_Prompt_
Of all the lines below, return only those starting with the line holding "[src/unnamed/part_000] (module [Part000]), together" and going on through the line holding "- A JavaScript number", exactly as written.

_Stored data_
******************************

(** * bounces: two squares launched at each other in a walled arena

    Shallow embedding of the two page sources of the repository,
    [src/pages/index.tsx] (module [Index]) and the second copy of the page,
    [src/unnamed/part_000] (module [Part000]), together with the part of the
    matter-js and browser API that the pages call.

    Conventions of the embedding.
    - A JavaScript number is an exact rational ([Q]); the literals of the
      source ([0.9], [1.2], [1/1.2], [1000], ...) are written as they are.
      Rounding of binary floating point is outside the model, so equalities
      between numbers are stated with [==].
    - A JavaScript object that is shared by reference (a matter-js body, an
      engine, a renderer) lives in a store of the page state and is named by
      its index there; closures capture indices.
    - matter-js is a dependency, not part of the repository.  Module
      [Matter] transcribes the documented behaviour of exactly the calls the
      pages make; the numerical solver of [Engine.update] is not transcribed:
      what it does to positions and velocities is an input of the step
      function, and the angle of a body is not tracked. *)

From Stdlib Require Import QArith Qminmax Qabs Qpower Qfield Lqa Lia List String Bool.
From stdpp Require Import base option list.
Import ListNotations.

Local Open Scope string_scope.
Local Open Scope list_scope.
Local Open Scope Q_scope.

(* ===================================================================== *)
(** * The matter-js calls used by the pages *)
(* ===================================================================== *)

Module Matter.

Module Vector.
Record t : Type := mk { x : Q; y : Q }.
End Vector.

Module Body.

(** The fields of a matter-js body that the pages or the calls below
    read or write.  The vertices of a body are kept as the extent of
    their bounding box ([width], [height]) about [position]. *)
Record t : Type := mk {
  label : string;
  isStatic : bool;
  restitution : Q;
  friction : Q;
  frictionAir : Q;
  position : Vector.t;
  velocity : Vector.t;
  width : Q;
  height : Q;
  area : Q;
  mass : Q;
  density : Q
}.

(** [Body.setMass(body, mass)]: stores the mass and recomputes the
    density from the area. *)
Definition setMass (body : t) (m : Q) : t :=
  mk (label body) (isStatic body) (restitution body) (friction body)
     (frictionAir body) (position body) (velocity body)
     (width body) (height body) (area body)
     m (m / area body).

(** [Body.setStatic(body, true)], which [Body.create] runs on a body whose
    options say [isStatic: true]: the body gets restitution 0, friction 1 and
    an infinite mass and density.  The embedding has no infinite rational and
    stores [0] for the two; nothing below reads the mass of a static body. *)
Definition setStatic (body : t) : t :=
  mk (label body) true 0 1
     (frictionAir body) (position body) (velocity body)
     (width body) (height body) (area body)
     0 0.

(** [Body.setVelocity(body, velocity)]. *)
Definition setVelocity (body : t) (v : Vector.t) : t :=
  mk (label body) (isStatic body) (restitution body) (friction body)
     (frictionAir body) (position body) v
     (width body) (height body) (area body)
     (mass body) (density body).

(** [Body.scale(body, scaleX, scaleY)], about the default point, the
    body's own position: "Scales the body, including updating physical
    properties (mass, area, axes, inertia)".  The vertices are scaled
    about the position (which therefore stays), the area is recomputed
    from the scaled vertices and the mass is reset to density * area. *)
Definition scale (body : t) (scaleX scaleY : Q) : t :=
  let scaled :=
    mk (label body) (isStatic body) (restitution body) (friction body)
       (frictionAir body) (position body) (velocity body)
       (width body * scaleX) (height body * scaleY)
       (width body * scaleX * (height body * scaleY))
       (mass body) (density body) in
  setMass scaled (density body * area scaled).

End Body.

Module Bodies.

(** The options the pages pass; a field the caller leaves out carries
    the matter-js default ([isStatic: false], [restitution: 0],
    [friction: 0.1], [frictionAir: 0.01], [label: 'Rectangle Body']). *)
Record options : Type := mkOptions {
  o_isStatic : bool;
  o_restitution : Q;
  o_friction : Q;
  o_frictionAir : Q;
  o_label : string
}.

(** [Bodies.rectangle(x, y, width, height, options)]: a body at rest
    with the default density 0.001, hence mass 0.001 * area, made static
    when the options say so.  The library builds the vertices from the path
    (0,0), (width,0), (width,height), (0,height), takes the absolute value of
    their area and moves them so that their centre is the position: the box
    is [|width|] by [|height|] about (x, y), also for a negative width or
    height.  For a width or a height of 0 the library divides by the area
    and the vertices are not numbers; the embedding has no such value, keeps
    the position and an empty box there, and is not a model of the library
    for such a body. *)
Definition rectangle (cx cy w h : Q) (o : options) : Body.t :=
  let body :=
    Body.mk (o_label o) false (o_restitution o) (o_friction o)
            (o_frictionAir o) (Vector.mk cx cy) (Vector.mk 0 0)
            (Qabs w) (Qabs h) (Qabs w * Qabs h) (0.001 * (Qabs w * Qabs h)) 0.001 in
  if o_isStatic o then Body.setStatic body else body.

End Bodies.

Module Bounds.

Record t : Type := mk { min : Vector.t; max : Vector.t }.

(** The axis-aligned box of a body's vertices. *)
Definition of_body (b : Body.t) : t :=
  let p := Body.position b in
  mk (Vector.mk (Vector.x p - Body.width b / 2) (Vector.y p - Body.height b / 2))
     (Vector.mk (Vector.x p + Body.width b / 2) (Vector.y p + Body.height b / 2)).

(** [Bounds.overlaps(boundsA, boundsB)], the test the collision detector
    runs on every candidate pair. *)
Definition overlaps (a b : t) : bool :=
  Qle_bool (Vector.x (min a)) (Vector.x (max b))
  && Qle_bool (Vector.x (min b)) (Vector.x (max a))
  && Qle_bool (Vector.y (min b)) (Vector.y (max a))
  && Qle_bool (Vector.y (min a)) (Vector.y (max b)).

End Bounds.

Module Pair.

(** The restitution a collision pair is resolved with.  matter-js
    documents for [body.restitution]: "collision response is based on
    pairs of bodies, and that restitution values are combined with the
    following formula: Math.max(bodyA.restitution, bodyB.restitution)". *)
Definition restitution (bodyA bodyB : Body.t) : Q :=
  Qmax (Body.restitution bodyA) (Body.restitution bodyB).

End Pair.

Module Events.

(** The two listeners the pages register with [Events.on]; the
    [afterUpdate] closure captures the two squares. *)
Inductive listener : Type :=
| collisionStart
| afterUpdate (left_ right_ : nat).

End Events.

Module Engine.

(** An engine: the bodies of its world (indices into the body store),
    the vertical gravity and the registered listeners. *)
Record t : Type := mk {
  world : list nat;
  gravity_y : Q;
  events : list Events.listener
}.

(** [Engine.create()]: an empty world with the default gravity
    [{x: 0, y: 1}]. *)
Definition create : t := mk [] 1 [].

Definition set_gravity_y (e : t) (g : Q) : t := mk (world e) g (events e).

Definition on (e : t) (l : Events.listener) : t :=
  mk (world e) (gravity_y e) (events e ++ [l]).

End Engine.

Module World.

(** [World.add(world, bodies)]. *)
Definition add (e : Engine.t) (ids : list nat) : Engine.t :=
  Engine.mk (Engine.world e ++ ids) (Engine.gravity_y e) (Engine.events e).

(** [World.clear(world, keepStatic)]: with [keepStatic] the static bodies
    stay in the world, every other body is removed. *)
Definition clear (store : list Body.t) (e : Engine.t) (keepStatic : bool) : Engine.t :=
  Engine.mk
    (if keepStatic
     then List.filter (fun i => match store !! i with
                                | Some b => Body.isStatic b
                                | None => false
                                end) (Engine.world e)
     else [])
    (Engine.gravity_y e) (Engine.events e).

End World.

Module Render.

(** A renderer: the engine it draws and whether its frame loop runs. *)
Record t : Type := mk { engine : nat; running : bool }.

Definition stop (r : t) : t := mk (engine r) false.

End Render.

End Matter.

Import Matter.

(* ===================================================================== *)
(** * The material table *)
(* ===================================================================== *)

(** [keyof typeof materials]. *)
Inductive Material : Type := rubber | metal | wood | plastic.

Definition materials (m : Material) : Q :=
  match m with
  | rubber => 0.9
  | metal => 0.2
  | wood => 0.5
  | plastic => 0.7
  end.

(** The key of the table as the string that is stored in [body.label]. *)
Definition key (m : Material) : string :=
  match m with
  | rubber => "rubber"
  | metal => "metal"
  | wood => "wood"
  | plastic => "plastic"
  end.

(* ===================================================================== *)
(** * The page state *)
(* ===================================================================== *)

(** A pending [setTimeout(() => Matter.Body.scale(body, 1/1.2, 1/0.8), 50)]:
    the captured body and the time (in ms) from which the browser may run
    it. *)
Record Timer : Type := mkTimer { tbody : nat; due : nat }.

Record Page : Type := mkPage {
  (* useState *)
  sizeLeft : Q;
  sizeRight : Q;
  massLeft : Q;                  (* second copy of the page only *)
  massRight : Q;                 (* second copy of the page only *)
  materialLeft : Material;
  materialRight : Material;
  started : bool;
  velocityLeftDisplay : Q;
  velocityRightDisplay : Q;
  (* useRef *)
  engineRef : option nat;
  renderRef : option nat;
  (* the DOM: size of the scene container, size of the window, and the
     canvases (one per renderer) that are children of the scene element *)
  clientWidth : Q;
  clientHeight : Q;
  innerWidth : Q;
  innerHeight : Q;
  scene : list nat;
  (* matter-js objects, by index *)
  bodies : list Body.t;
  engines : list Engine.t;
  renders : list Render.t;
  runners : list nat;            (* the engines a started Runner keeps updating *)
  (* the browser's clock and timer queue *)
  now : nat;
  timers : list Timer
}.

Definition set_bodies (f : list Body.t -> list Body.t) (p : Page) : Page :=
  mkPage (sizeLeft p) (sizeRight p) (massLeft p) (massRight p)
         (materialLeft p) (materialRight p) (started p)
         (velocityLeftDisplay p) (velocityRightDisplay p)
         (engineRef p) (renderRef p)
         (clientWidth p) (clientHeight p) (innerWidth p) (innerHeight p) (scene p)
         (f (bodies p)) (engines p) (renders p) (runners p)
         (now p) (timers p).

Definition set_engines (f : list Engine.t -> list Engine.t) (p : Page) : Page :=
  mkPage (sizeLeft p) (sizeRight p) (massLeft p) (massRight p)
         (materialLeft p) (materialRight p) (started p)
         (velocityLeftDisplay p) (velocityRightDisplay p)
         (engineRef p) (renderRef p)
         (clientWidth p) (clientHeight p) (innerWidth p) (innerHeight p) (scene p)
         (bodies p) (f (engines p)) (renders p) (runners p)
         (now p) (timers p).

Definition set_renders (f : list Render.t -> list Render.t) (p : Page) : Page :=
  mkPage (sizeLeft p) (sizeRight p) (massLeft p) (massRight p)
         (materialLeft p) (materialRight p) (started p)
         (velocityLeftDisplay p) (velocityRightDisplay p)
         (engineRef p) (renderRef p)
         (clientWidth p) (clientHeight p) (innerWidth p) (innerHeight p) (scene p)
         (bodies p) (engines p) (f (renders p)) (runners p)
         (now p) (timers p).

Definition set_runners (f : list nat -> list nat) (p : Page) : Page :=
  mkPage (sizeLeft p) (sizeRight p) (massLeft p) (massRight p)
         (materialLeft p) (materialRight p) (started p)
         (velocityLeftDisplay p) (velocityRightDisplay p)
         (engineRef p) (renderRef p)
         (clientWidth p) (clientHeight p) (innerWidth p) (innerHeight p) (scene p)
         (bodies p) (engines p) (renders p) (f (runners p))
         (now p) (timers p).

******************************

_Response area_
    [src/unnamed/part_000] (module [Part000]), together with the part of the
    matter-js and browser API that the pages call.

    Conventions of the embedding.
    - A JavaScript number is an exact rational ([Q]); the literals of the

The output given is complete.